The East Asian Width Property
Every Unicode character has an East Asian Width property with one of several values:
- Fullwidth (F) -- always double-width: fullwidth ASCII variants
- Wide (W) -- always double-width: CJK ideographs, most East Asian characters
- Halfwidth (H) -- always single-width: halfwidth Katakana, halfwidth forms
- Narrow (Na) -- always single-width: ASCII, Latin letters
- Ambiguous (A) -- depends on context/locale
- Neutral (N) -- no strong preference
Fullwidth ASCII Variants
Unicode provides fullwidth versions of all printable ASCII characters in the range U+FF01 to U+FF60:
U+FF01 FULLWIDTH EXCLAMATION MARK
U+FF10 FULLWIDTH DIGIT ZERO
U+FF21 FULLWIDTH LATIN CAPITAL LETTER A
U+FF41 FULLWIDTH LATIN SMALL LETTER A
U+FF0E FULLWIDTH FULL STOP
U+FF1A FULLWIDTH COLON
The fullwidth range provides double-width versions of digits 0-9, uppercase A-Z, and lowercase a-z.
CSS Handling
/* Font selection for CJK text -- these fonts correctly render both
fullwidth and halfwidth characters */
.cjk-text {
font-family: 'Hiragino Sans', 'Yu Gothic', 'Noto Sans CJK JP', sans-serif;
}
/* The font-feature-settings 'pwid' converts fullwidth to proportional width
in fonts that support it */
.proportional-width {
font-feature-settings: 'pwid' 1;
}
/* 'fwid' forces fullwidth form */
.force-fullwidth {
font-feature-settings: 'fwid' 1;
}
Detecting Fullwidth Characters in JavaScript
// Check if a character is fullwidth
function isFullwidth(char) {
const code = char.codePointAt(0);
return (
(code >= 0xFF01 && code <= 0xFF60) || // Fullwidth ASCII
(code >= 0x4E00 && code <= 0x9FFF) || // CJK Unified Ideographs
(code >= 0x3000 && code <= 0x303F) // CJK Symbols and Punctuation
);
}
// Get visual width of a string (counting fullwidth as 2)
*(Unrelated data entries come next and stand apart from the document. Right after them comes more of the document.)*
(** * Hunter vs Hunted: the position relay (worker.js) and the client's
      visibility and outcome engine (app.js)

    Modelling conventions.
    - A JavaScript number is a real number ([R]): coordinates, distances
      and millisecond instants ([Date.now()]).  The rounding, the NaN and
      the infinities of IEEE doubles are outside the model: what is proved
      of [calculateDistance] is proved of the value in exact arithmetic,
      which the engine computes up to rounding.  The counter of the rate
      limiter, a small integer, is a [Z].
    - A JavaScript string is a [string]; [toUpperCase] acts on the ASCII
      letters and [trim] on the ASCII white space.
    - A value that may be [null] or [undefined] is an [option].
    - A JavaScript [Map] is an association list in insertion order with
      one entry per key.  So are the own properties of the plain object
      [otherMarkers]; a lookup in it also finds what every object inherits
      from [Object.prototype].
    - A call that throws returns [Throw] with the state it leaves behind.
    - The globals of each script are an explicit state record that every
      function takes and returns; [Date.now()] is a parameter [now], read
      once per call of a handler or callback. *)

From Stdlib Require Import Reals Lra Lia ZArith List String Ascii Bool.
From Stdlib Require Import DecimalString.
Import ListNotations.

Local Open Scope string_scope.
Local Open Scope list_scope.
Local Open Scope R_scope.

(** ** Comparisons of JavaScript numbers *)

Definition Rltb (x y : R) : bool := if Rlt_dec x y then true else false.
Definition Rleb (x y : R) : bool := if Rle_dec x y then true else false.
Definition Rgtb (x y : R) : bool := Rltb y x.
Definition Rgeb (x y : R) : bool := Rleb y x.
Definition Reqb (x y : R) : bool := if Req_dec_T x y then true else false.

Arguments Rltb : simpl never.
Arguments Rleb : simpl never.
Arguments Rgtb : simpl never.
Arguments Rgeb : simpl never.
Arguments Reqb : simpl never.

(** ** Insertion-ordered maps with string keys *)

Module JsMap.

Section Ops.
Context {V : Type}.

Definition t := list (string * V).

Definition empty : t := [].

Fixpoint get (k : string) (m : t) : option V :=
  match m with
  | [] => None
  | (k', v) :: m' => if String.eqb k k' then Some v else get k m'
  end.

Definition has (k : string) (m : t) : bool :=
  match get k m with Some _ => true | None => false end.

(** [m.set(k, v)]: an existing key keeps its place, a new one goes last. *)
Fixpoint set (k : string) (v : V) (m : t) : t :=
  match m with
  | [] => [(k, v)]
  | (k', v') :: m' =>
      if String.eqb k k' then (k', v) :: m' else (k', v') :: set k v m'
  end.

Definition delete (k : string) (m : t) : t :=
  filter (fun e => negb (String.eqb k (fst e))) m.

Definition keys (m : t) : list string := map fst m.
Definition values (m : t) : list V := map snd m.
Definition entries (m : t) : list (string * V) := m.
Definition size (m : t) : nat := List.length m.

(** One entry per key. *)
Definition wf (m : t) : Prop := NoDup (keys m).

End Ops.

Arguments t : clear implicits.

End JsMap.

(** ** Strings *)

Definition upper_ascii (c : ascii) : ascii :=
  let n := nat_of_ascii c in
  if (97 <=? n)%nat && (n <=? 122)%nat then ascii_of_nat (n - 32) else c.

(** [s.toUpperCase()] *)
Fixpoint toUpperCase (s : string) : string :=
  match s with
  | EmptyString => EmptyString
  | String c s' => String (upper_ascii c) (toUpperCase s')
  end.

(** White space at the ends of a string, for [trim]: tab, line feed,
    vertical tab, form feed, carriage return and space. *)
Definition isWhiteSpace (c : ascii) : bool :=
  let n := nat_of_ascii c in
  ((9 <=? n)%nat && (n <=? 13)%nat) || (n =? 32)%nat.

Fixpoint trimStart (s : string) : string :=
  match s with
  | EmptyString => EmptyString
  | String c s' => if isWhiteSpace c then trimStart s' else s
  end.

Fixpoint trimEnd (s : string) : string :=
  match s with
  | EmptyString => EmptyString
  | String c s' =>
      match trimEnd s' with
      | EmptyString =>
          if isWhiteSpace c then EmptyString else String c EmptyString
      | t => String c t
      end
  end.

(** [s.trim()] *)
Definition trim (s : string) : string := trimEnd (trimStart s).

(** [s.slice(0, n)] *)
Definition slice0 (n : nat) (s : string) : string := substring 0 n s.

(** [xs.includes(x)] on strings *)
Definition includes (xs : list string) (x : string) : bool :=
  existsb (String.eqb x) xs.

(** Truthiness of a string that may be null. *)
Definition truthy (s : option string) : bool :=
  match s with
  | Some s' => negb (String.eqb s' "")
  | None => false
  end.

(** * The position relay: worker.js *)

Module Worker.

Module CONFIG.
Definition MAX_POSITION_AGE : R := 15 * 60 * 1000.
Definition RATE_LIMIT : Z := 60.
Definition ALLOWED_ORIGINS : list string := ["https://philoutram.github.io"].
End CONFIG.

(** The record kept per player. *)
Record PlayerData : Type := mkPlayerData {
  playerId : string;
  playerName : string;
  role : string;
  gameCode : string;
  lat : R;
  lon : R;
  accuracy : R;
  timestamp : R
}.

(** An entry of [rateLimitMap]. *)
Record Limit : Type := mkLimit {
  count : Z;
  resetTime : R
}.

(** The two global maps: [gameData] maps a game code to the map from
    player id to player data, [rateLimitMap] maps a source address to its
    window. *)
Record State : Type := mkState {
  gameData : JsMap.t (JsMap.t PlayerData);
  rateLimitMap : JsMap.t Limit
}.

Definition initial : State := mkState JsMap.empty JsMap.empty.

(** The JSON body of [POST /updateLocation] as the client sends it: strings
    for the identifiers and the role, numbers for the rest; a field that is
    absent or [null] is [None].  The handler tests the type of [lat] and
    [lon] and converts the identifiers with [String]; it tests neither the
    type of [timestamp] nor that of [accuracy], and a body that holds
    something else than a number there is not a value of this type. *)
Record Data : Type := mkData {
  data_playerId : option string;
  data_playerName : option string;
  data_role : option string;
  data_gameCode : option string;
  data_lat : option R;
  data_lon : option R;
  data_accuracy : option R;
  data_timestamp : option R
}.

Inductive Body : Type :=
| NoBody
| ErrorBody (error : string)
| UpdatedBody (playerCount : nat)
| LocationsBody (locations : list PlayerData) (count : nat)
| HealthBody (activeGames : nat).

Record Response : Type := mkResponse {
  status : Z;
  allowOrigin : string;
  body : Body
}.

Record Request : Type := mkRequest {
  method : string;
  pathname : string;
  origin : option string;        (* header Origin *)
  connectingIP : option string;  (* header CF-Connecting-IP *)
  queryGameCode : option string; (* search parameter gameCode *)
  json : option Data             (* the parsed body; None when parsing throws *)
}.

(** The Access-Control-Allow-Origin header of [getCorsHeaders]. *)
Definition getCorsHeaders (origin : option string) : string :=
  match origin with
  | Some o =>
      if includes CONFIG.ALLOWED_ORIGINS o then o
      else hd "" CONFIG.ALLOWED_ORIGINS
  | None => hd "" CONFIG.ALLOWED_ORIGINS
  end.

Definition jsonResponse (data : Body) (status : Z) (origin : option string)
  : Response :=
  mkResponse status (getCorsHeaders origin) data.

Definition checkRateLimit (now : R) (ip : string) (rl : JsMap.t Limit)
  : bool * JsMap.t Limit :=
  match JsMap.get ip rl with
  | None => (true, JsMap.set ip (mkLimit 1 (now + 60000)) rl)
  | Some limit =>
      (* Reset if time window passed *)
      if Rgtb now (resetTime limit) then
        (true, JsMap.set ip (mkLimit 1 (now + 60000)) rl)
      (* Check limit *)
      else if (count limit >=? CONFIG.RATE_LIMIT)%Z then (false, rl)
      else (true, JsMap.set ip (mkLimit (count limit + 1) (resetTime limit)) rl)
  end.

(** The inner loop of [cleanOldData]: deletes the old records of one game. *)
Definition cleanPlayers (cutoff : R) (players : JsMap.t PlayerData)
  : JsMap.t PlayerData :=
  fold_left
    (fun ps e =>
       if Rltb (timestamp (snd e)) cutoff then JsMap.delete (fst e) ps else ps)
    (JsMap.entries players) players.

(** The loop of [cleanOldData] over the games; the inner map is mutated in
    place, so the game keeps its position unless it is removed. *)
Definition cleanGames (cutoff : R) (gd : JsMap.t (JsMap.t PlayerData))
  : JsMap.t (JsMap.t PlayerData) :=
  fold_left
    (fun g e =>
       let players := cleanPlayers cutoff (snd e) in
       if (JsMap.size players =? 0)%nat then JsMap.delete (fst e) g
       else JsMap.set (fst e) players g)
    (JsMap.entries gd) gd.

Definition cleanLimits (now : R) (rl : JsMap.t Limit) : JsMap.t Limit :=
  fold_left
    (fun m e =>
       if Rgtb now (resetTime (snd e)) then JsMap.delete (fst e) m else m)
    (JsMap.entries rl) rl.

Definition cleanOldData (now : R) (st : State) : State :=
  let cutoff := now - CONFIG.MAX_POSITION_AGE in
  mkState (cleanGames cutoff (gameData st)) (cleanLimits now (rateLimitMap st)).

(** A required field: the request is answered 400 when it is missing. *)
Definition required {A : Type} (st : State) (origin : option string)
    (field : string) (v : option A) (k : A -> State * Response)
  : State * Response :=
  match v with
  | Some a => k a
  | None =>
      (st, jsonResponse (ErrorBody ("Missing required field: " ++ field)%string)
             400 origin)
  end.
(** The conversion never raises and returns both coordinates or neither:
    [(lat, lon)], the pair of the transformer swapped, when a transformer is
    at hand, [float] reads both fields and the transformer succeeds, and in
    that case the world is untouched; [(None, None)] in every other case.
    It changes nothing but the messages on the dashboard. *)
Theorem convert_coordinates_never_raises (easting northing : string)
    (tr : option (float → float → exn + float * float)) (w : world) :
  let eff := match tr with Some t => Some t | None => pyproj_transformer end in
  ∃ r w',
    convert_coordinates easting northing tr w = (Ret r, w')
    ∧ only_messages w w'
    ∧ (r = (None, None) ∨ ∃ lat lon, r = (Some lat, Some lon))
    ∧ (∀ t x y lon lat,
         eff = Some t → py_float easting = inr x → py_float northing = inr y →
         t x y = inr (lon, lat) → r = (Some lat, Some lon) ∧ w' = w)
    ∧ (eff = None ∨ (∃ ex, py_float easting = inl ex)
       ∨ (∃ ex, py_float northing = inl ex)
       ∨ (∃ t x y ex, eff = Some t ∧ py_float easting = inr x
                      ∧ py_float northing = inr y ∧ t x y = inl ex) →
       r = (None, None)).
Proof.
  intros eff.
  destruct (convert_coordinates_eq easting northing tr w) as (w' & -> & Hmsg & Hsame).
  eexists _, w'. split; [reflexivity|]. split; [exact Hmsg|].
  unfold transform_result in *. fold eff in Hsame |- *. split_and!.
  - repeat case_match; eauto.
  - intros t x y lon lat -> Hx Hy Ht. rewrite Hx, Hy, Ht in *.
    split; [done|]. apply Hsame. by eexists.
  - intros [->|[[ex Hx]|[[ex Hy]|(t & x & y & ex & -> & Hx & Hy & Ht)]]];
      [done|destruct eff; [by rewrite Hx|done]
      |destruct eff; [rewrite Hy; by destruct (py_float easting)|done]
      |by rewrite Hx, Hy, Ht].
Qed.
(** * YaraBench: rule extraction and composite scoring

    A shallow embedding of the rule-extraction and scoring pipeline of
    YaraBench (src/parsing/yara_extractor.py, src/utils/text_utils.py,
    src/evaluation/{yara_validator,file_matcher,llm_judge}.py and
    src/benchmark.py), followed by the properties of the specification;
    then of the code around it (src/utils/data_utils.py,
    src/llm/{prompts,client,generation}.py, the loop of [run] and the
    selection of the levels in src/cli.py), with further properties
    read off the code.

    Conventions of the embedding:
    - a Python [str] is a [list ascii]; a character is read as the code
      point of the same number (U+0000 to U+00FF), and the character
      tables below ([isspace], [isword], [lower_char]) are CPython's
      tables on that range;
    - a Python [float] is a rational ([Q]): the scores are sums,
      products and quotients of small decimal constants;
    - a [dict] from test-file names to booleans is a [gmap];
    - the YARA engine, base64 decoding, JSON decoding, [repr] and the LLM
      client are external capabilities, gathered in the record [Env];
    - an external call that matters to a claim is recorded in a call log
      (a writer monad, [Logged]). *)

From Stdlib Require Import List Ascii String Bool Arith ZArith QArith Lia Lqa.
From Stdlib Require Import DecimalString Permutation Qround Qpower Qabs.
From stdpp Require Import base option gmap strings.
Import ListNotations.

Set Warnings "-register-all".

Local Open Scope list_scope.
Local Open Scope nat_scope.

(** ** Python strings *)

Module Py.

Abbreviation text := (list ascii).

Definition str (s : string) : text := list_ascii_of_string s.

Definition chr (n : nat) : ascii := ascii_of_nat n.
Definition ord (c : ascii) : nat := nat_of_ascii c.

Definition NL : ascii := chr 10.
Definition CR : ascii := chr 13.
Definition TAB : ascii := chr 9.
Definition SP : ascii := chr 32.
Definition DQ : ascii := chr 34.
Definition SQ : ascii := chr 39.
Definition BSL : ascii := chr 92.
Definition BQ : ascii := chr 96.

Definition ceqb (a b : ascii) : bool := Ascii.eqb a b.

Definition in_range (lo hi n : nat) : bool := (lo <=? n) && (n <=? hi).

(** [str.isspace] on one character, and [\s] of the [re] module. *)
Definition isspace (c : ascii) : bool :=
  let n := ord c in
  in_range 9 13 n || in_range 28 32 n || (n =? 133) || (n =? 160).

Definition isdigit (c : ascii) : bool := in_range 48 57 (ord c).
Definition isupper_ascii (c : ascii) : bool := in_range 65 90 (ord c).
Definition islower_ascii (c : ascii) : bool := in_range 97 122 (ord c).

(** [\w] of the [re] module on a [str] pattern: alphanumerics and [_]. *)
Definition isword (c : ascii) : bool :=
  let n := ord c in
  in_range 48 57 n || in_range 65 90 n || (n =? 95) || in_range 97 122 n
  || (n =? 170) || in_range 178 179 n || (n =? 181) || in_range 185 186 n
  || in_range 188 190 n || in_range 192 214 n || in_range 216 246 n
  || in_range 248 255 n.

(** [str.lower] on one character. *)
Definition lower_char (c : ascii) : ascii :=
  let n := ord c in
  if in_range 65 90 n || in_range 192 214 n || in_range 216 222 n
  then chr (n + 32) else c.

Definition lower (s : text) : text := map lower_char s.

Fixpoint lstrip (s : text) : text :=
  match s with
  | c :: r => if isspace c then lstrip r else s
  | [] => []
  end.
function visualWidth(str) {
let width = 0;
for (const char of str) {
width += isFullwidth(char) ? 2 : 1;
}
return width;
}
// Convert fullwidth digits to halfwidth
function normalizeFullwidth(str) {
return str.replace(/[\uFF01-\uFF60]/g, (c) =>
String.fromCharCode(c.charCodeAt(0) - 0xFEE0)
);
}
// normalizeFullwidth('012 in fullwidth') -> '012 in fullwidth'
When Fullwidth Characters Appear in User Input
Users on East Asian keyboard layouts frequently type fullwidth characters unintentionally. Input Method Editors (IMEs) may produce fullwidth digits and punctuation. Forms accepting phone numbers, postal codes, or prices must handle fullwidth normalization:
// Normalize fullwidth to ASCII for form validation
function normalizeInput(value) {
// Fullwidth ASCII to ASCII
return value.replace(/[\uFF01-\uFF60]/g, (c) =>
String.fromCharCode(c.charCodeAt(0) - 0xFEE0)
// Ideographic space to regular space
).replace(/\u3000/g, ' ');
}
Terminal and Monospace Rendering
In terminal applications and monospace code editors, correctly accounting for fullwidth character widths is important for alignment. A fullwidth character that is treated as single-width will cause column alignment to shift by one position for every such character. Libraries like wcwidth implement the POSIX wcwidth() function to report the correct column width.